Insgesamt ist die Diskussion aber sehr konfus. Die These Huntingtons über einen Kulturkonflikt hat sich nicht halten lassen. Gleichzeitig haben wir aber seit den Terroranschlägen vom 11. September und dem Krieg von George W. Bush in Irak eine sehr starke Zuspitzung auf einen intensiv empfundenen Konflikt zwischen dem Islam und dem Westen. Das ist, so allgemein ausgedrückt, natürlich unsinnig, aber weil dieser Konflikt sehr stark thematisiert wird, ist er sehr stark in den Herzen und in den Köpfen der Menschen verankert.

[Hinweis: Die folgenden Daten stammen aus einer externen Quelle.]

(* ===== verification/Navigations.v ===== *)
(** * Renames and navigations, counted

    What the script does with a rename it has sent: the request is in
    flight until it completes or fails, and its callback assigns
    [window.location] once when it completes.  Nothing else navigates.
    So the renames in flight and the navigations together are at most
    the renames the commits have sent, and a commit of the [i]-th
    session sends at most [i]: after [k] calls of [editEntity] the
    page has at most [k (k + 1) / 2] renames in flight and navigations
    done, taken together.  This is a count on the page alone: nothing
    here unloads a page that has navigated. *)

From stdpp Require Import base tactics option list strings.
From Stdlib Require Import ZArith Lia.
From S2P Require Import Prelude Js Markup Dom Page Edit CommitProps Invariants Actions Examples.
From S2P Require Import Session Machine Model Exact Adequacy.

#[local] Open Scope page_scope.
#[local] Open Scope string_scope.

(** ** The count in the model *)

Section model.
Context `{MP : !MarkupPlatform} `{KP : !KnowsPlaintextOnly}.
Context (c : setting).
Implicit Types (m : field_model) (a : action) (rq : request) (l : list action).

(** The renames in flight and the navigations done. *)
Definition spent (m : field_model) : nat :=
  (rename_count (fm_pending m) + length (fm_navigations m))%nat.

(** The renames the commits can have sent so far: those of the
    sessions before this one while the field is in edit mode, those
    of all sessions when it is not. *)
Definition within_budget (m : field_model) : Prop :=
  (2 * spent m + (if fm_editing m then 2 * fm_sessions m else 0) ≤
   fm_sessions m * (fm_sessions m + 1))%nat.

#[export] Instance within_budget_dec m : Decision (within_budget m).
Proof. unfold within_budget. apply _. Defined.

(** A callback navigates once when its request is a rename, and not
    at all when it is not. *)
Lemma navigation_rename rq :
  length (navigation (rq_callback rq)) = if decide (is_rename rq) then 1%nat else 0%nat.
Proof. case_decide as H; unfold is_rename, navigation in *; by destruct (rq_callback rq). Qed.

(** A completion moves a rename from the requests in flight to the
    navigations; a failure takes it away. *)
Lemma complete_spent i rq m :
  fm_pending m !! i = Some rq →
  (rename_count (delete i (fm_pending m)) + length (fm_navigations m ++ navigation (rq_callback rq))
   = spent m)%nat.
Proof.
  intros Hi. unfold spent.
  rewrite length_app, navigation_rename, (rename_count_delete _ i rq Hi). lia.
Qed.

Lemma failure_spent i m :
  (rename_count (delete i (fm_pending m)) ≤ rename_count (fm_pending m))%nat.
Proof.
  destruct (fm_pending m !! i) as [rq|] eqn:Hi.
  - rewrite (rename_count_delete _ i rq Hi). lia.
  - rewrite list_delete_ge; [done|]. by apply lookup_ge_None.
Qed.

(** A commit sends nothing, or one rename for each session. *)
Lemma commit_spent m :
  fm_editing (commit c m) = false ∧ fm_sessions (commit c m) = fm_sessions m ∧
  (spent (commit c m) ≤ spent m + fm_sessions m)%nat.
Proof.
  unfold commit, spent. case_decide; simpl; [|lia].
  rewrite rename_count_app, rename_count_replicate by apply is_rename_commit_request. lia.
Qed.

Lemma commit_budget m : fm_editing m = true → within_budget m → within_budget (commit c m).
Proof.
  unfold within_budget. intros -> Hm.
  destruct (commit_spent m) as (-> & -> & Hs). lia.
Qed.

(** A state that has spent no more, with the same sessions, is
    within the budget as well. *)
Lemma within_budget_le m m' :
  (spent m' ≤ spent m)%nat → fm_editing m' = fm_editing m → fm_sessions m' = fm_sessions m →
  within_budget m → within_budget m'.
Proof. unfold within_budget. intros Hs -> ->. lia. Qed.

Lemma delete_spent t cl m :
  spent (fm_send 1 (DeleteProps.delete_request t) (fm_set_classes cl m)) = spent m.
Proof. unfold spent. simpl. rewrite rename_count_app. unfold rename_count at 2. simpl. lia. Qed.

(** Every step of the model stays within the budget. *)
Lemma model_step_budget a m : within_budget m → within_budget (model_step c a m).
Proof.
  intros Hm. destruct a as [x|t x| |key|t| |i|i]; simpl.
  - by destruct (st_ancestor c 2 x).
  - destruct (st_ancestor c 3 x); [|done].
    apply (within_budget_le m); [by rewrite delete_spent|done..].
  - revert Hm. unfold within_budget, spent. cbn [fm_pending fm_navigations fm_editing fm_sessions].
    destruct (fm_editing m); nia.
  - destruct (fm_editing m) eqn:He; [|done]. repeat case_decide; [by apply commit_budget| |done].
    apply commit_budget; [done|]. by apply (within_budget_le m).
  - destruct (fm_editing m); [|done]. by apply (within_budget_le m).
  - destruct (fm_editing m) eqn:He; [by apply commit_budget|done].
  - destruct (fm_pending m !! i) as [rq|] eqn:Hi; [|done].
    apply (within_budget_le m); [|done..]. unfold spent at 1. simpl.
    by rewrite (complete_spent i rq m Hi).
  - apply (within_budget_le m); [|done..]. unfold spent. simpl.
    pose proof (failure_spent i m). lia.
Qed.

Lemma model_run_budget l m : within_budget m → within_budget (model_run c l m).
Proof.
  revert m. induction l as [|a l IH]; intros m Hm; [done|].
  rewrite model_run_cons. by apply IH, model_step_budget.
Qed.

(** The sessions of the model are the calls of [editEntity]. *)
Lemma commit_sessions m : fm_sessions (commit c m) = fm_sessions m.
Proof. apply commit_spent. Qed.

Lemma model_step_sessions a m :
  fm_sessions (model_step c a m) =
  (fm_sessions m + if decide (a = ClickEdit) then 1 else 0)%nat.
Proof.
  destruct a as [x|t x| |key|t| |i|i]; simpl; rewrite ?Nat.add_0_r; try done.
  - by destruct (st_ancestor c 2 x).
  - by destruct (st_ancestor c 3 x).
  - lia.
  - destruct (fm_editing m); [|done]. repeat case_decide; by rewrite ?commit_sessions.
  - by destruct (fm_editing m).
  - destruct (fm_editing m); by rewrite ?commit_sessions.
  - by destruct (fm_pending m !! i).
Qed.

Lemma model_run_sessions l m :
  fm_sessions (model_run c l m) = (fm_sessions m + count_occ_of ClickEdit l)%nat.
Proof.
  revert m. induction l as [|a l IH]; intros m; [by rewrite Nat.add_0_r|].
  rewrite model_run_cons, IH, model_step_sessions. unfold count_occ_of.
  case_decide as Ha; [subst a; rewrite filter_cons_True by done|rewrite filter_cons_False by done];
    simpl; lia.
Qed.

End model.

(** ** The count on the page *)

Section page.
Context `{MP : !MarkupPlatform} `{KP : !KnowsPlaintextOnly}.
Implicit Types (p q : page) (n : node) (e : element listener) (l : list action).

(** After a run from a rendered page on which no rename is in flight
    and which has not navigated, the page is the page of a state of
    the model within its budget, with a session for each call of
    [editEntity]. *)
Lemma run_within_budget n e p l q :
  rendered n e p → focusable e = false →
  rename_count (pg_pending p) = 0%nat → pg_navigations p = [] →
  steps p l q →
  ∃ m, outside q = fm_outside m ∧ within_budget m ∧
       fm_sessions m = count_occ_of ClickEdit l.
Proof.
  intros Hr Hf H0 Hnav Hsteps. destruct (run_exact n e p l q Hr Hf Hsteps) as [e' Hq].
  eexists. split; [apply (ex_outside _ _ _ _ _ _ Hq)|].
  split; [|by rewrite model_run_sessions].
  apply model_run_budget. unfold within_budget, spent. simpl. rewrite H0, Hnav. simpl. lia.
Qed.

(** C24.  Renames and navigations are bounded by the edit sessions, on
    the page alone: along every run from a rendered page with no
    rename in flight and no navigation done, with [k] calls of
    [editEntity] in the run, the renames in flight and the
    assignments of [window.location] are together at most
    [1 + 2 + ... + k], whatever completes or fails and in whatever
    order.  Only the callback of a rename navigates, it navigates
    once, and a commit sends at most one rename for each session. *)
Theorem navigations_bounded n e p l q :
  rendered n e p → focusable e = false →
  rename_count (pg_pending p) = 0%nat → pg_navigations p = [] →
  steps p l q →
  let k := count_occ_of ClickEdit l in
  (2 * (rename_count (pg_pending q) + length (pg_navigations q)) ≤ k * (k + 1))%nat.
Proof.
  intros Hr Hf H0 Hnav Hsteps.
  destruct (run_within_budget n e p l q Hr Hf H0 Hnav Hsteps) as (m & [= _ _ -> _ ->] & Hm & <-).
  revert Hm. unfold within_budget, spent. simpl. destruct (fm_editing m); lia.
Qed.

(** With one edit session the page navigates at most once, and not
    while its rename is in flight. *)
Lemma one_session_navigates_once n e p l q :
  rendered n e p → focusable e = false →
  rename_count (pg_pending p) = 0%nat → pg_navigations p = [] →
  steps p l q → (count_occ_of ClickEdit l ≤ 1)%nat →
  (rename_count (pg_pending q) + length (pg_navigations q) ≤ 1)%nat.
Proof.
  intros Hr Hf H0 Hnav Hsteps Hk.
  destruct (run_within_budget n e p l q Hr Hf H0 Hnav Hsteps) as (m & [= _ _ -> _ ->] & Hm & Hs).
  revert Hm. unfold within_budget, spent. rewrite Hs. destruct (fm_editing m); nia.
Qed.

End page.

(** ** Examples *)

Section examples.
#[local] Existing Instance Markup.reference.

(** Three sessions that change the name, the completion of four of
    their six renames and the failure of one. *)
Definition settled_sessions : list action :=
  three_sessions ++ [Complete 5; Complete 0; Failure 1; Complete 0; Complete 1].

Lemma navigations_bounded_witness :
  let q := run_actions settled_sessions Examples.artist_page in
  let k := count_occ_of ClickEdit settled_sessions in
  (2 * (rename_count (pg_pending q) + length (pg_navigations q)) ≤ k * (k + 1))%nat.
Proof.
  apply (navigations_bounded (MP:=Markup.reference) 1 (heading "Radiohead")
    Examples.artist_page settled_sessions _ (rendered_page_of _ _ _ _) eq_refl eq_refl eq_refl).
  by apply run_actions_steps.
Defined.

(** The bound is reached: when all six renames of three sessions
    complete the page has assigned [window.location] six times. *)
Example six_navigations :
  let l := (three_sessions ++ (Complete <$> [5; 0; 0; 0; 0; 0]))%list in
  let q := run_actions l Examples.artist_page in
  all_enabled l Examples.artist_page = true ∧
  count_occ_of ClickEdit l = 3%nat ∧ pg_pending q = [] ∧ length (pg_navigations q) = 6%nat.
Proof. by vm_compute. Qed.

(** A delete that completes does not navigate. *)
Example delete_does_not_navigate :
  let l := [ClickDelete (VNum 1700000000) 6; Complete 0] in
  let q := run_actions l Examples.artist_page in
  all_enabled l Examples.artist_page = true ∧ pg_pending q = [] ∧ pg_navigations q = [].
Proof. by vm_compute. Qed.

End examples.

Deswegen stoßen Abgrenzungsmaßnahmen in diesem Bereich rasch auf Widerhall. Andererseits wird dieses Schema bei anderen Konflikten durchbrochen. So gibt es in Westen eine große Sympathie mit dem ursprünglichen Aufstand in Syrien.

Die Mauern in den Köpfen und die Mauern auf der Erde sind also durchlässig?

Dietrich Thränhardt: Wir sehen nicht nur beim Hadrianswall, den Sie vorhin zitiert haben, und anderen alten Maueranlagen, dass sie nicht sehr wirksam gewesen sind. Auch die neuen Maueranlagen sind in ihrer Wirksamkeit nur sehr begrenzt, weil es immer wieder auch neue Entwicklungen gibt, die ihnen entgegenwirken.

Welche Alternative bleibt also?

Dietrich Thränhardt: Natürlich kann man nicht auf einen Schlag alle Grenzen öffnen, aber realistische Öffnungskonzepte müssen diskutiert werden. So besteht die Möglichkeit, dass wir die Visa-Beschränkungen gegenüber Ländern wie Russland und der Türkei, also stabilen Nachbarstaaten der EU, abschaffen und damit legale Bewegungsmöglichkeiten eröffnen. So könnten die restlichen Grenzen effektiver gesichert werden. Ein großes Potential sehe ich in der verstärkten globalen Freizügigkeit. Wir haben heute schon sehr viel mehr freien Verkehr, als wir uns das vor 30 oder 40 Jahren hätten vorstellen können. Von daher sehe ich die Lage nicht total negativ. Eine gezielte Öffnungspolitik kann sehr viel dazu beitragen, um menschliches Elend zu verhindern und unsere Gesellschaften offener zu machen.